DATA LISTING Block Start

(** [run_checks] for every setting of the switches at once. *)
Lemma run_checks_shape_all (self : RaidChecker) :
  exists Y,
    counts (status Y) = counts (status self)
    /\ vd_num Y = vd_num self
    /\ host (runner Y) = host (runner self)
    /\ forall cfg,
         run_checks cfg self =
         if ENABLE_LONG_OUTPUT cfg
         then build_long_output (build_perfdata (check_hotspare Y))
         else build_perfdata (check_hotspare Y).
Proof.
  unfold run_checks. do 2 step_call. cbv zeta.
  match goal with
  | |- context [check_hotspare ?x] =>
      match x with
      | context [check_controller_health ?y] =>
          exists x; assert (F : frame x = frame y)
      end
  end.
  { now rewrite check_patrol_read_frame,
      check_drive_temperature_frame, check_ssd_wear_frame,
      check_consistency_check_frame, check_rebuild_progress_frame,
      check_smart_data_frame, check_predictive_failure_frame,
      check_foreign_config_frame, check_battery_frame,
      check_controller_health_frame. }
  destruct (frame_eq _ _ F) as (F1 & _ & _ & F4 & F5 & _).
  rewrite F1, F4, F5. clear F F1 F4 F5.
  split; [|split; [|split; [|reflexivity]]]; simpl in *; congruence.
Qed.

(** X3. The presentation switches never change the exit code of a run: metrics,
    detail block, host suffix and phrasing are layered on the message only. *)
Theorem exit_code_ignores_switches (cfg1 cfg2 : Config) (self : RaidChecker) :
  fst (check_all cfg1 self) = fst (check_all cfg2 self).
Proof.
  unfold check_all.
  destruct (run_checks_shape_all self) as (Y & _ & _ & _ & E).
  rewrite (E cfg1), (E cfg2). clear E.
  generalize (build_perfdata (check_hotspare Y)). intros X.
  assert (K : forall cfg,
             fst (evaluate_status cfg
                    (if ENABLE_LONG_OUTPUT cfg then build_long_output X else X))
             = fst (evaluate_status cfg1 X)).
  { intros cfg. destruct (ENABLE_LONG_OUTPUT cfg).
    - destruct (build_long_output_only_long X) as ([lo E] & V & _ & N & R).
      unfold evaluate_status. rewrite V, N, R, E.
      apply evaluate_code_depends; reflexivity.
    - unfold evaluate_status. apply evaluate_code_depends; reflexivity. }
  now rewrite (K cfg1), (K cfg2).
Qed.

(** ** The fallback chain of the power-protection check *)

Lemma ahead_0 (self : RaidChecker) : ahead 0 self = self.
Proof.
  destruct self as [[h u t c th w n] v s vo po]. unfold ahead. simpl.
  now rewrite Nat.add_0_r.
Qed.

Lemma ahead_ahead (i j : nat) (self : RaidChecker) :
  ahead j (ahead i self) = ahead (i + j) self.
Proof. unfold ahead. simpl. now rewrite Nat.add_assoc. Qed.

Lemma call_ahead (self : RaidChecker) (cmd : string) :
  snd (call self cmd) = ahead 1 self.
Proof.
  unfold call, run, ahead.
  destruct (world (runner self) (calls (runner self)) _); simpl;
    now rewrite Nat.add_1_r.
Qed.
(** X2.  For a message whose length plus five is below [0x10000], and
    whatever follows on the stream, a reader of pkt-lines takes from the
    line of [fatalGit] exactly the message with its newline, and is left
    with exactly what followed. *)
Theorem pktLine_is_read_back (msg rest : string) :
  len msg + 5 < 65536 ->
  read_pkt_line (pktLine msg ++ rest) = Some (msg ++ newline, rest).
Proof.
  intros Hfit.
  assert (Hlen : 0 <= len msg) by (unfold len; lia).
  assert (Hadd : int_add (len msg) 5 = len msg + 5).
  { unfold int_add. apply wrap_int_small.
    split; [lia |]. change (2 ^ 63) with 9223372036854775808. lia. }
  destruct (fmt_04x_width (len msg + 5)) as [Hfour Hread]; [lia |].
  set (p := fmt_04x (len msg + 5)) in *.
  assert (Hline : pktLine msg ++ rest = p ++ ((msg ++ newline) ++ rest)).
  { unfold pktLine. rewrite Hadd. fold p. now rewrite !append_assoc. }
  assert (Hbody : String.length (msg ++ newline) = Z.to_nat (len msg + 5 - 4)).
  { rewrite length_append. unfold len. simpl String.length. lia. }
  unfold read_pkt_line. rewrite Hline.
  replace 4%nat with (String.length p) at 1 by exact Hfour.
  rewrite substring_0_append, Hread.
  assert (Htotal : len (p ++ (msg ++ newline) ++ rest)
                   = len msg + 5 + len rest).
  { unfold len. rewrite !length_append, Hfour. simpl String.length. lia. }
  rewrite Htotal.
  replace ((4 <=? len msg + 5) && (len msg + 5 <=? len msg + 5 + len rest))
    with true
    by (symmetry; apply andb_true_intro; split; apply Z.leb_le;
        unfold len in *; lia).
  f_equal. f_equal.
  - replace 4%nat with (String.length p + 0)%nat at 1 by lia.
    rewrite substring_skip_append.
    replace (Z.to_nat (len msg + 5) - 4)%nat
      with (String.length (msg ++ newline)) by lia.
    apply substring_0_append.
  - rewrite <- append_assoc.
    replace (Z.to_nat (len msg + 5))
      with (String.length (p ++ msg ++ newline) + 0)%nat
      by (rewrite length_append, Hfour; lia).
    rewrite substring_skip_append.
    replace (String.length ((p ++ msg ++ newline) ++ rest)
             - (String.length (p ++ msg ++ newline) + 0))%nat
      with (String.length rest) by (rewrite (length_append _ rest); lia).
    apply substring_all.
Qed.

Lemma pktLine_is_read_back_witness :
  len "something went wrong" + 5 < 65536
  /\ read_pkt_line (pktLine "something went wrong" ++ "0000")
     = Some ("something went wrong" ++ newline, "0000").
Proof.
  split; [reflexivity |].
  apply (pktLine_is_read_back "something went wrong" "0000"). reflexivity.
Defined.

(** *** The fetch path *)

Lemma gitUploadPack_run {W : Type} (h : Handler W)
    (gitCmd repoDir repo : string) (w : W) :
  run h (gitUploadPack gitCmd repoDir repo) w =
  match h _ (StatE (repoDir ++ repo)) w with
  | (None, w1) =>
      (fst (h _ (CmdRunE (mkCmd gitCmd [repoDir ++ repo] "./" true)) w1),
       snd (h _ (CmdRunE (mkCmd gitCmd [repoDir ++ repo] "./" true)) w1),
       [act (StatE (repoDir ++ repo));
        act (CmdRunE (mkCmd gitCmd [repoDir ++ repo] "./" true))])
  | (Some _, w1) => (None, w1, [act (StatE (repoDir ++ repo))])
  end.
Proof.
  unfold gitUploadPack, fileExists, runCmd. paths h; reflexivity.
Qed.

DATA LISTING Block End

§ EXERCISE REQUIREMENTS
Starting at the first line of the records above, please copy each line exactly until you reach the line containing "unfold check_all.". Include that line and stop there.

§ PROBLEM SOLUTION
(** [run_checks] for every setting of the switches at once. *)
Lemma run_checks_shape_all (self : RaidChecker) :
  exists Y,
    counts (status Y) = counts (status self)
    /\ vd_num Y = vd_num self
    /\ host (runner Y) = host (runner self)
    /\ forall cfg,
         run_checks cfg self =
         if ENABLE_LONG_OUTPUT cfg
         then build_long_output (build_perfdata (check_hotspare Y))
         else build_perfdata (check_hotspare Y).
Proof.
  unfold run_checks. do 2 step_call. cbv zeta.
  match goal with
  | |- context [check_hotspare ?x] =>
      match x with
      | context [check_controller_health ?y] =>
          exists x; assert (F : frame x = frame y)
      end
  end.
  { now rewrite check_patrol_read_frame,
      check_drive_temperature_frame, check_ssd_wear_frame,
      check_consistency_check_frame, check_rebuild_progress_frame,
      check_smart_data_frame, check_predictive_failure_frame,
      check_foreign_config_frame, check_battery_frame,
      check_controller_health_frame. }
  destruct (frame_eq _ _ F) as (F1 & _ & _ & F4 & F5 & _).
  rewrite F1, F4, F5. clear F F1 F4 F5.
  split; [|split; [|split; [|reflexivity]]]; simpl in *; congruence.
Qed.

(** X3. The presentation switches never change the exit code of a run: metrics,
    detail block, host suffix and phrasing are layered on the message only. *)
Theorem exit_code_ignores_switches (cfg1 cfg2 : Config) (self : RaidChecker) :
  fst (check_all cfg1 self) = fst (check_all cfg2 self).
Proof.
  unfold check_all.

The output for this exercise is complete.